== Segment start ==
(* ===== verification/SessionRaces.v ===== *)
(** * Concurrent calls on a session: properties

    What holds whatever other calls do while [close] runs, and that the whole calls of
    SessionSteps.v are sequences of the steps of SessionConcurrent.v. *)

From S2P Require Import Prelude GoErrors IO Varint QlogEvent Qlogger Options SyncMap Connection.
From S2P Require Import RTPSendStream SendFlow PacketBuffer Deadline ReceiveFlow ReadStream.
From S2P Require Import ReceiveFlowBuffer Session SessionSpec SessionMoves SessionSteps SessionConcurrent.

(** ** Whole calls as sequences of steps *)

Section refinement.
Context `{QuicVarintLaws, !GoPool, !GoMapOrder} {C : Type} `{ConnectionLaws C}.
Implicit Types (s : Session C) (c : xconfig C).

(** A configuration of SessionSteps.v: no call is in progress. *)
Definition between_calls (lateS lateR lateT : list nat) (c : sconfig C) : xconfig C :=
  mkConfigX (sc_sess c) None [] (sc_loops c) (sc_handlers c) (sc_closing c) (sc_returned c)
    lateS lateR lateT.

Lemma xstep_by l c c' : xexec l c = Some (Ret c') → xstep c c'.
Proof. intros He. by exists l. Qed.

(** The loops of [close]. *)
Lemma close_send_steps l s s' code reason who c :
  foldl (λ m '(_, r), s ← m; '(_, s) ← closeSendFlow r s; Ret s) (Ret s) l = Ret s' →
  rtc xstep (xwith_closer (Some (mkCloser code reason (PSend l) who)) (xwith_sess s c))
    (xwith_closer (Some (mkCloser code reason (PSend []) who)) (xwith_sess s' c)).
Proof.
  revert s. induction l as [|[k r] l IH]; intros s; cbn [foldl].
  { intros [= <-]. apply rtc_refl. }
  bind_simpl. destruct (closeSendFlow r s) as [[err s1]|p] eqn:Hc; bind_simpl.
  - intros Hf. eapply rtc_l; [|apply (IH s1 Hf)]. apply (xstep_by XCloseStep). cbn. by rewrite Hc.
  - intros Hf. exfalso. clear -Hf. induction l as [|[k' r'] l IH]; [done|]. by apply IH.
Qed.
== Segment end ==
- [TASK STATEMENT]: Report each line of the data in which "mkCloser" occurs.

- [EXPECTED ANSWER]:
  rtc xstep (xwith_closer (Some (mkCloser code reason (PSend l) who)) (xwith_sess s c))
    (xwith_closer (Some (mkCloser code reason (PSend []) who)) (xwith_sess s' c)).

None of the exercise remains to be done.